#[global] Instance nets : IpNetLib := {|
  contains net ip :=
    match net, ip with
    | V4Net a p, V4 n => a / 2 ^ (32 - p) =? n / 2 ^ (32 - p)
    | V6Net a p, V6 n => a / 2 ^ (128 - p) =? n / 2 ^ (128 - p)
    | _, _ => false
    end;
  network_of net :=
    match net with
    | V4Net a p => a / 2 ^ (32 - p) * 2 ^ (32 - p)
    | V6Net a p => a / 2 ^ (128 - p) * 2 ^ (128 - p)
    end;
  broadcast_of net :=
    match net with
    | V4Net a p => a / 2 ^ (32 - p) * 2 ^ (32 - p) + 2 ^ (32 - p) - 1
    | V6Net a p => a / 2 ^ (128 - p) * 2 ^ (128 - p) + 2 ^ (128 - p) - 1
    end |}.

#[global] Instance nets_laws : IpNetLaws nets.
Proof. by split. Qed.

(** A boundary with one protected address and a local mock for one host. *)
Definition sample_boundary : OperatorBoundary := {|
  blocked_cidrs := [V4Net (ip4 8 8 8 0) 24]; protected_cidrs := [V4Net (ip4 10 0 0 1) 32];
  blocked_hosts := ["control.internal"%string];
  test_destinations := [("files.example.com:8443"%string, [V4 (ip4 127 0 0 1)])] |}.

Definition sample_compiled : CompiledPolicy := {|
  cp_policy := normalized sample_policy; policy_hash := "h"; boundary := sample_boundary |}.

Lemma not_mapped : ¬ mapped_for sample_boundary "files.example.com" (V4 (ip4 169 254 169 254)).
Proof.
  intros (key & addresses & Hin & Hip & _). apply list_elem_of_singleton in Hin.
  injection Hin as -> ->. by apply list_elem_of_singleton in Hip.
Qed.

Lemma non_public_unreachable_witness :
  is_ok (check_destination sample_compiled "files.example.com" (V4 (ip4 169 254 169 254))) = false
  ∧ is_ok (check_destination sample_compiled "files.example.com" (V4 (ip4 127 0 0 1))) = true.
Proof.
  split; [|vm_compute; reflexivity].
  apply (non_public_unreachable sample_compiled "files.example.com" (V4 (ip4 169 254 169 254)));
    [vm_compute; by split|vm_compute; reflexivity|apply not_mapped].
Defined.

Lemma check_destination_precedence_witness :
  blocks_host sample_boundary "files.example.com" = false.
Proof.
  apply (check_destination_precedence sample_compiled "files.example.com" (V4 (ip4 1 1 1 1))).
  vm_compute. reflexivity.
Defined.

Lemma compile_sound_witness :
  ∃ c, compile (λ _, Ok "h"%string) sample_policy sample_boundary = Ok c
    ∧ c.(cp_policy) = normalized sample_policy ∧ allows_host c "FILES.example.com." 8443 = true.
Proof.
  exists sample_compiled. split; [vm_compute; reflexivity|]. split; [|vm_compute; reflexivity].
  apply (compile_sound (λ _, Ok "h"%string) sample_policy sample_boundary sample_compiled).
  vm_compute. reflexivity.
Defined.

Lemma mapped_protected_range_ineffective_witness :
  is_ok (check_destination
    {| cp_policy := normalized sample_policy; policy_hash := "h";
       boundary := {| blocked_cidrs := [V4Net (ip4 8 8 8 0) 24];
                      protected_cidrs := [V6Net (65535 * 2 ^ 32 + ip4 1 1 1 1) 128;
                                          V4Net (ip4 10 0 0 1) 32];
                      blocked_hosts := ["control.internal"%string];
                      test_destinations := test_destinations sample_boundary |} |}
    "files.example.com" (V4 (ip4 1 1 1 1))) = true.
Proof.
  erewrite (mapped_protected_range_ineffective sample_compiled (65535 * 2 ^ 32 + ip4 1 1 1 1) 128);
    [vm_compute; reflexivity|vm_compute; reflexivity|lia].
Defined.

End SampleNet.
(* ===== verification/Graphql.v ===== *)
(** * Graphql: the bounded parser for inspected GraphQL documents

    The parser of [crates/aiec-guard/src/l7.rs], from [parse_graphql] to the last
    helper of [Parser], and the proof that it reads exactly a small grammar.

    The parser's [input] and [pos] are modelled by the bytes from [pos] on ([rest]);
    a position past the end of the input is an empty rest, as [Parser::rest] has it.
    Reasons are the static strings of the code.

    - Module [Parser]: the code, as a state and error monad.  Loops and recursion run
      on fuel; [document_terminates] shows that the fuel is never used up.
    - Module [Grammar]: documents as syntax trees, their tokens, and what it means for
      bytes to spell tokens, with blanks, commas and comments in between.
    - The theorems: the parser accepts exactly the spellings of the trees within its
      bounds, and reports of a tree exactly its operations and root fields. *)

From Stdlib Require Import Ascii.
From S2P Require Import Prelude.

(** ** Results of the parser *)
Inductive Refusal := Forbidden | Malformed | TooLarge.
#[global] Instance Refusal_eq_dec : EqDecision Refusal. Proof. solve_decision. Defined.
Definition validate (policy : L7Policy) : result GuardError.t () :=
  let? _ := effective_mode policy in
  bail_if MAX_L7_RULES <? count policy.(http) with perr;
  let? _ := each validate_http_rule policy.(http) in
  bail_if repeats_host [] policy.(http) with perr;
  let m := policy.(mcp) in
  let? _ := each (λ l, bail_if MAX_L7_RULES <? count l with perr; Ok ())
              [m.(allowed_methods); m.(allowed_tools); m.(denied_tools)] in
  let? _ := each (λ method, bail_if negb (valid_json_rpc_method method) with perr; Ok ())
              m.(allowed_methods) in
  let? _ := each (λ tool, bail_if negb (valid_tool_name tool) with perr; Ok ())
              (m.(allowed_tools) ++ m.(denied_tools)) in
  bail_if existsb (λ tool, bool_decide (tool ∈ m.(denied_tools))) m.(allowed_tools) with perr;
  let g := policy.(graphql) in
  bail_if (MAX_L7_RULES <? count g.(operations)) || (MAX_L7_RULES <? count g.(root_fields)) with perr;
  each (λ name, bail_if negb (valid_graphql_name name) with perr; Ok ())
    (g.(operations) ++ g.(root_fields)).

(** ** JSON bodies *)

(** The calls a JSON document makes on a visitor, as a tree; numbers are opaque. *)
Inductive json (Num : Type) :=
| JNull
| JBool (b : bool)
| JNumber (n : Num)
| JString (s : string)
| JSeq (items : list (json Num))
| JMap (entries : list (string * json Num)).
Arguments JNull {Num}.
Arguments JBool {Num} b.
Arguments JNumber {Num} n.
Arguments JString {Num} s.
Arguments JSeq {Num} items.
Arguments JMap {Num} entries.

(** [serde_json::Value]; an object is a map from keys to values. *)
Inductive Value (Num : Type) :=
| Null
| Bool (b : bool)
| Number (n : Num)
| VString (s : string)
| Array (items : list (Value Num))
| Object (entries : list (string * Value Num)).
Arguments Null {Num}.
Arguments Bool {Num} b.
Arguments Number {Num} n.
Arguments VString {Num} s.
Arguments Array {Num} items.
Arguments Object {Num} entries.

(** [Map::get] and [Map::insert]. *)
Fixpoint get {A} (key : string) (entries : list (string * A)) : option A :=
  match entries with
  | [] => None
  | (k, v) :: entries => if decide (k = key) then Some v else get key entries
  end.
Fixpoint map_insert {A} (key : string) (value : A) (entries : list (string * A)) : list (string * A) :=
  match entries with
  | [] => [(key, value)]
  | (k, v) :: entries =>
      if decide (k = key) then (k, value) :: entries else (k, v) :: map_insert key value entries
  end.
Definition contains_key {A} (key : string) (entries : list (string * A)) : bool :=
  bool_decide (is_Some (get key entries)).

(** The visitor: [None] is the error of a duplicate key. *)
Fixpoint strict {Num} (j : json Num) : option (Value Num) :=
  match j with
  | JNull => Some Null
  | JBool b => Some (Bool b)
  | JNumber n => Some (Number n)
  | JString s => Some (VString s)
  | JSeq items =>
      Array <$> (fix visit_seq items :=
        match items with
        | [] => Some []
        | j :: items => v ← strict j; vs ← visit_seq items; Some (v :: vs)
        end) items
  | JMap entries =>
      Object <$> (fix visit_map seen object entries :=
        match entries with
        | [] => Some object
        | (key, j) :: entries =>
            if bool_decide (key ∈ seen) then None
            else v ← strict j; visit_map (key :: seen) (map_insert key v object) entries
        end) [] [] entries
  end.

(** The JSON parser the visitor is driven by. *)
Class SerdeJson := { Num : Type; parse_json : string → option (json Num) }.

Definition from_str `{SerdeJson} (text : string) : option (Value Num) :=
  j ← parse_json text; strict j.

Definition as_object {Num} (v : Value Num) : option (list (string * Value Num)) :=
  match v with Object entries => Some entries | _ => None end.
Definition as_str {Num} (v : Value Num) : option string :=
  match v with VString s => Some s | _ => None end.

(** [params.name] of a JSON-RPC message. *)
Definition tool_name {Num} (object : list (string * Value Num)) : option string :=
  params ← get "params" object; params ← as_object params; name ← get "name" params; as_str name.

(** ** Verdicts *)
Definition member (name : string) (names : list string) : bool := bool_decide (name ∈ names).

Definition INTERCEPTION_REFUSAL : string :=
  "l7: interception requires l7.intercept_ack: Guard holds a key able to read this traffic".

Definition rule_for (policy : L7Policy) (host : string) : option HttpRule :=
  List.find (λ r, eq_ignore_case (chars r.(h_host)) (chars host)) policy.(http).

Definition tunnel_verdict (policy : option L7Policy) (host : string) : Verdict :=
  match policy with
  | None => VAllow "l7: no layer 7 policy is configured"
  | Some policy =>
      if negb (is_ok (effective_mode policy)) then VDeny Http Forbidden INTERCEPTION_REFUSAL
      else
        match rule_for policy host with
        | None => VAllow "l7: opaque tunnel to a host no http rule governs"
        | Some rule =>
            let governed := negb (bool_decide (rule.(h_methods) = []))
                            || negb (bool_decide (rule.(h_paths) = [])) in
            if bool_decide (policy.(mode) = Intercept) || governed
            then VDeny Http Forbidden
                   "l7: TLS tunnel refused because Guard cannot read this host's method and path"
            else VAllow "l7: opaque tunnel forwarded to a host with no method or path rule"
        end
  end.
(* ===== verification/Nft.v ===== *)
(** * Nft: what the rendered text means to nftables

    [nft] is not part of the repository.  This file states the fragment of its documented
    behaviour the rendered batches rely on, as a reference: the statements ([Statement])
    and how a line spells one ([read_line]), what a batch does to the kernel's tables
    ([exec_all], all or nothing), and what the chains of a hook do with a packet ([walk],
    [deliver]).  [Nft] is the tool, and [NftLaws] says that it behaves so on texts the
    reference reads.  *)

From Stdlib Require Import Ascii.
From S2P Require Import Prelude Policy Boundary L7 Text Render.

(** ** Tables *)
Inductive Family := Ip | Ip6.
Inductive Hook := Input | Forward.
Inductive Action := Accept | Drop_.
#[global] Instance Family_eq_dec : EqDecision Family. Proof. solve_decision. Defined.
#[global] Instance Hook_eq_dec : EqDecision Hook. Proof. solve_decision. Defined.
#[global] Instance Action_eq_dec : EqDecision Action. Proof. solve_decision. Defined.
#[global] Instance Family_countable : Countable Family.
Proof.
  refine (inj_countable' (λ f, match f with Ip => true | Ip6 => false end) (λ b, if b then Ip else Ip6) _).
  by intros [].
Defined.

Inductive Selector :=
| Iif (name : string) | Oif (name : string)
| Saddr (address : Z) | SaddrNot (address : Z)
| Daddr (address : Z) | DaddrNet (address prefix : Z)
| TcpPort (port : Z) | UdpPort (port : Z).

Record Rule := { selectors : list Selector; counter : string; action : Action }.

Record Chain := { hook : Hook; priority : Z; rules : list Rule }.

(** Chains in the order they were added. *)
Record Table := { counters : gmap string Z; chains : list (string * Chain) }.

Abbreviation Kernel := (gmap (Family * string) Table) (only parsing).

Inductive Statement :=
| AddTable (f : Family) (t : string)
| FlushTable (f : Family) (t : string)
| DeleteTable (f : Family) (t : string)
| AddCounter (f : Family) (t c : string)
| AddChain (f : Family) (t c : string) (h : Hook) (p : Z)
| AddRule (f : Family) (t c : string) (r : Rule).

(** ** What a batch does *)
Definition chain_of (t : Table) (c : string) : option Chain :=
  snd <$> List.find (λ e, bool_decide (e.1 = c)) t.(chains).

Definition with_chain (t : Table) (c : string) (f : Chain → Chain) : Table := {|
  counters := t.(counters);
  chains := (λ e, if bool_decide (e.1 = c) then (e.1, f e.2) else e) <$> t.(chains) |}.

Definition add_to (r : Rule) (c : Chain) : Chain :=
  {| hook := c.(hook); priority := c.(priority); rules := c.(rules) ++ [r] |}.
Definition flushed (c : Chain) : Chain := {| hook := c.(hook); priority := c.(priority); rules := [] |}.

(** Adding a table, a counter or a chain that exists changes nothing; a chain may not
    change its hook or priority; a rule names an existing chain and counter. *)
Definition exec (s : Statement) (k : Kernel) : option Kernel :=
  match s with
  | AddTable f t =>
      Some (match k !! (f, t) with Some _ => k | None => <[(f, t) := {| counters := ∅; chains := [] |}]> k end)
  | FlushTable f t =>
      match k !! (f, t) with
      | Some tb => Some (<[(f, t) := {| counters := tb.(counters);
                                       chains := (λ e, (e.1, flushed e.2)) <$> tb.(chains) |}]> k)
      | None => None
      end
  | DeleteTable f t => match k !! (f, t) with Some _ => Some (delete (f, t) k) | None => None end
  | AddCounter f t c =>
      match k !! (f, t) with
      | Some tb => Some (<[(f, t) := {| counters := match tb.(counters) !! c with
                                                   | Some _ => tb.(counters)
                                                   | None => <[c := 0]> tb.(counters)
                                                   end;
                                       chains := tb.(chains) |}]> k)
      | None => None
      end
  | AddChain f t c h p =>
      match k !! (f, t) with
      | Some tb =>
          match chain_of tb c with
          | Some old => if bool_decide (old.(hook) = h) && (old.(priority) =? p) then Some k else None
          | None => Some (<[(f, t) := {| counters := tb.(counters);
                                        chains := tb.(chains) ++ [(c, {| hook := h; priority := p; rules := [] |})] |}]> k)
          end
      | None => None
      end
  | AddRule f t c r =>
      match k !! (f, t) with
      | Some tb =>
          if bool_decide (is_Some (chain_of tb c)) && bool_decide (is_Some (tb.(counters) !! r.(counter)))
          then Some (<[(f, t) := with_chain tb c (add_to r)]> k) else None
      | None => None
      end
  end.

Fixpoint exec_all (ss : list Statement) (k : Kernel) : option Kernel :=
  match ss with [] => Some k | s :: ss => exec s k ≫= exec_all ss end.

(** ** What a table does with a packet *)
Record Packet := {
  iif : string; oif : string; src : Z; dst : Z; transport : Transport; port : Z }.

Definition selects (p : Packet) (s : Selector) : bool :=
  match s with
  | Iif n => bool_decide (p.(iif) = n)
  | Oif n => bool_decide (p.(oif) = n)
  | Saddr a => p.(src) =? a
  | SaddrNot a => negb (p.(src) =? a)
  | Daddr a => p.(dst) =? a
  | DaddrNet a n => a / 2 ^ (32 - n) =? p.(dst) / 2 ^ (32 - n)
  | TcpPort n => bool_decide (p.(transport) = Tcp) && (p.(port) =? n)
  | UdpPort n => bool_decide (p.(transport) = Udp) && (p.(port) =? n)
  end.

(** The first rule of a chain that selects the packet. *)
Definition first_match (p : Packet) (rs : list Rule) : option Rule :=
  List.find (λ r, forallb (selects p) r.(selectors)) rs.

(** The chains of every table of a family, in an order the kernel may visit a hook's chains
    in: priorities ascend, and equal ones come in any order. *)
Abbreviation TableKey := (Family * string)%type (only parsing).

Definition chains_at (f : Family) (h : Hook) (k : Kernel) : list (TableKey * Chain) :=
  '(key, t) ← map_to_list k;
  '(_, c) ← t.(chains);
  if bool_decide (key.1 = f) && bool_decide (c.(hook) = h) then [(key, c)] else [].

Definition traversal (f : Family) (h : Hook) (k : Kernel) (cs : list (TableKey * Chain)) : Prop :=
  cs ≡ₚ chains_at f h k ∧ StronglySorted (λ a b, a.2.(priority) ≤ b.2.(priority)) cs.

(** A packet on its way through them: the counters it hit, with their tables, and whether it
    survived. *)
Fixpoint walk (p : Packet) (cs : list (TableKey * Chain)) : list (TableKey * string) * bool :=
  match cs with
  | [] => ([], true)
  | (key, c) :: cs =>
      match first_match p c.(rules) with
      | None => walk p cs
      | Some r =>
          match r.(action) with
          | Drop_ => ([(key, r.(counter))], false)
          | Accept => let '(hit, ok) := walk p cs in ((key, r.(counter)) :: hit, ok)
          end
      end
  end.

Definition bump (c : string) (t : Table) : Table :=
  {| counters := alter (λ n, n + 1) c t.(counters); chains := t.(chains) |}.

(** The kernel after the packet. *)
Definition deliver (p : Packet) (cs : list (TableKey * Chain)) (k : Kernel) : Kernel * bool :=
  let '(hits, ok) := walk p cs in (foldr (λ '(key, c), alter (bump c) key) k hits, ok).

(** ** How a line spells a statement *)
Section Reading.

Definition read_family (w : string) : option Family :=
  if bool_decide (w = FAMILY_V4) then Some Ip else if bool_decide (w = FAMILY_V6) then Some Ip6 else None.

Definition read_hook (w : string) : option Hook :=
  if bool_decide (w = "input"%string) then Some Input
  else if bool_decide (w = "forward"%string) then Some Forward else None.

Definition read_action (w : string) : option Action :=
  if bool_decide (w = "accept"%string) then Some Accept
  else if bool_decide (w = "drop"%string) then Some Drop_ else None.

(** A name between quotes, of characters no quote or blank is among. *)
Definition name_char (c : ascii) : bool := is_ascii_alphanumeric c || is_one_of "_-." c.
Definition read_quoted (w : string) : option string :=
  match chars w with
  | q :: rest =>
      if decide (q = "034"%char) then
        let inner := removelast rest in
        if bool_decide (last rest = Some "034"%char) && forallb name_char inner
        then Some (string_of inner) else None
      else None
  | [] => None
  end.

Definition read_octet (s : list ascii) : option Z :=
  if forallb is_ascii_digit s then parse_unsigned 255 s else None.

Definition read_address (s : list ascii) : option Z :=
  match split_on dot s with
  | [a; b; c; d] =>
      match read_octet a, read_octet b, read_octet c, read_octet d with
      | Some a, Some b, Some c, Some d => Some (ip4 a b c d)
      | _, _, _, _ => None
      end
  | _ => None
  end.

Definition read_destination (w : string) : option Selector :=
  match split_once slash (chars w) with
  | None => Daddr <$> read_address (chars w)
  | Some (a, p) =>
      match read_address a, read_octet p with
      | Some a, Some p => if p <=? 32 then Some (DaddrNet a p) else None
      | _, _ => None
      end
  end.

Definition read_port (w : string) : option Z :=
  if forallb is_ascii_digit (chars w) then parse_unsigned u16_max (chars w) else None.

(** The words of a rule: selectors, then its counter and its action. *)
Fixpoint read_rule (ws : list string) (acc : list Selector) : option Rule :=
  match ws with
  | k :: v :: rest =>
      if bool_decide (k = "iifname"%string)
      then match read_quoted v with Some n => read_rule rest (acc ++ [Iif n]) | None => None end
      else if bool_decide (k = "oifname"%string)
      then match read_quoted v with Some n => read_rule rest (acc ++ [Oif n]) | None => None end
      else if bool_decide (k = "ip"%string) then
        match rest with
        | a :: rest =>
            if bool_decide (v = "saddr"%string) then
              if bool_decide (a = "!="%string) then
                match rest with
                | b :: rest => match read_address (chars b) with
                               | Some n => read_rule rest (acc ++ [SaddrNot n])
                               | None => None
                               end
                | [] => None
                end
              else match read_address (chars a) with
                   | Some n => read_rule rest (acc ++ [Saddr n])
                   | None => None
                   end
            else if bool_decide (v = "daddr"%string) then
              match read_destination a with Some s => read_rule rest (acc ++ [s]) | None => None end
            else None
        | [] => None
        end
      else if bool_decide (k = "tcp"%string) || bool_decide (k = "udp"%string) then
        match rest with
        | a :: rest =>
            match read_port a with
            | Some n => if bool_decide (v = "dport"%string)
                        then read_rule rest (acc ++ [if bool_decide (k = "tcp"%string) then TcpPort n else UdpPort n])
                        else None
            | None => None
            end
        | [] => None
        end
      else if bool_decide (k = "counter"%string) && bool_decide (v = "name"%string) then
        match rest with
        | [c; a] => match read_quoted c, read_action a with
                    | Some c, Some a => Some {| selectors := acc; counter := c; action := a |}
                    | _, _ => None
                    end
        | _ => None
        end
      else None
  | _ => None
  end.

(** [-10;]: a negative priority and its semicolon. *)
Definition read_priority (w : string) : option Z :=
  match chars w with
  | b :: rest =>
      if decide (b = "-"%char) then
        let digits := removelast rest in
        if bool_decide (last rest = Some ";"%char) && forallb is_ascii_digit digits
        then Z.opp <$> parse_unsigned u16_max digits else None
      else None
  | [] => None
  end.

Definition read_chain (ws : list string) : option (Hook * Z) :=
  match ws with
  | [b; y; k; h; i; p; v; o; a; e] =>
      if bool_decide ([b; y; k; h; p; o; a; e] = ["{"; "type"; "filter"; "hook"; "priority"; "policy"; "accept;"; "}"]%string)
      then match read_hook i, read_priority v with Some i, Some v => Some (i, v) | _, _ => None end
      else None
  | _ => None
  end.

(** A table's or a chain's name. *)
Definition plain_name (w : string) : bool := negb (is_empty w) && forallb name_char (chars w).

Definition read_words (ws : list string) : option Statement :=
  match ws with
  | verb :: what :: f :: t :: rest =>
      match read_family f with
      | None => None
      | Some f =>
          if negb (plain_name t) then None
          else if bool_decide (verb = "add"%string) then
            if bool_decide (what = "table"%string) then match rest with [] => Some (AddTable f t) | _ => None end
            else if bool_decide (what = "counter"%string) then
              match rest with [c] => if plain_name c then Some (AddCounter f t c) else None | _ => None end
            else if bool_decide (what = "chain"%string) then
              match rest with
              | c :: rest => if plain_name c then (λ '(h, p), AddChain f t c h p) <$> read_chain rest else None
              | [] => None
              end
            else if bool_decide (what = "rule"%string) then
              match rest with
              | c :: rest => if plain_name c then AddRule f t c <$> read_rule rest [] else None
              | [] => None
              end
            else None
          else if bool_decide (what = "table"%string) then
            match rest with
            | [] => if bool_decide (verb = "flush"%string) then Some (FlushTable f t)
                    else if bool_decide (verb = "delete"%string) then Some (DeleteTable f t) else None
            | _ => None
            end
          else None
      end
  | _ => None
  end.

(** Empty lines and comments say nothing. *)
Definition read_line (l : list ascii) : option (list Statement) :=
  if bool_decide (l = []) || bool_decide (head l = Some "#"%char) then Some []
  else (λ s, [s]) <$> read_words (words l).

Definition read_script (text : list ascii) : option (list Statement) :=
  mjoin <$> mapM read_line (split_on line_feed text).

End Reading.

(** ** The tool *)
Class Nft := nft_load : list ascii → Kernel → option Kernel.

Class NftLaws (N : Nft) : Prop :=
  nft_reads text ss k : read_script text = Some ss → nft_load text k = exec_all ss k.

______________________________

> Work item
Write down exactly the span of lines above from the one containing "Some (VString s)" to the one containing "option (list (string", both ends included.

> Exercise output
  | JString s => Some (VString s)
  | JSeq items =>
      Array <$> (fix visit_seq items :=
        match items with
        | [] => Some []
        | j :: items => v ← strict j; vs ← visit_seq items; Some (v :: vs)
        end) items
  | JMap entries =>
      Object <$> (fix visit_map seen object entries :=
        match entries with
        | [] => Some object
        | (key, j) :: entries =>
            if bool_decide (key ∈ seen) then None
            else v ← strict j; visit_map (key :: seen) (map_insert key v object) entries
        end) [] [] entries
  end.

(** The JSON parser the visitor is driven by. *)
Class SerdeJson := { Num : Type; parse_json : string → option (json Num) }.

Definition from_str `{SerdeJson} (text : string) : option (Value Num) :=
  j ← parse_json text; strict j.

Definition as_object {Num} (v : Value Num) : option (list (string * Value Num)) :=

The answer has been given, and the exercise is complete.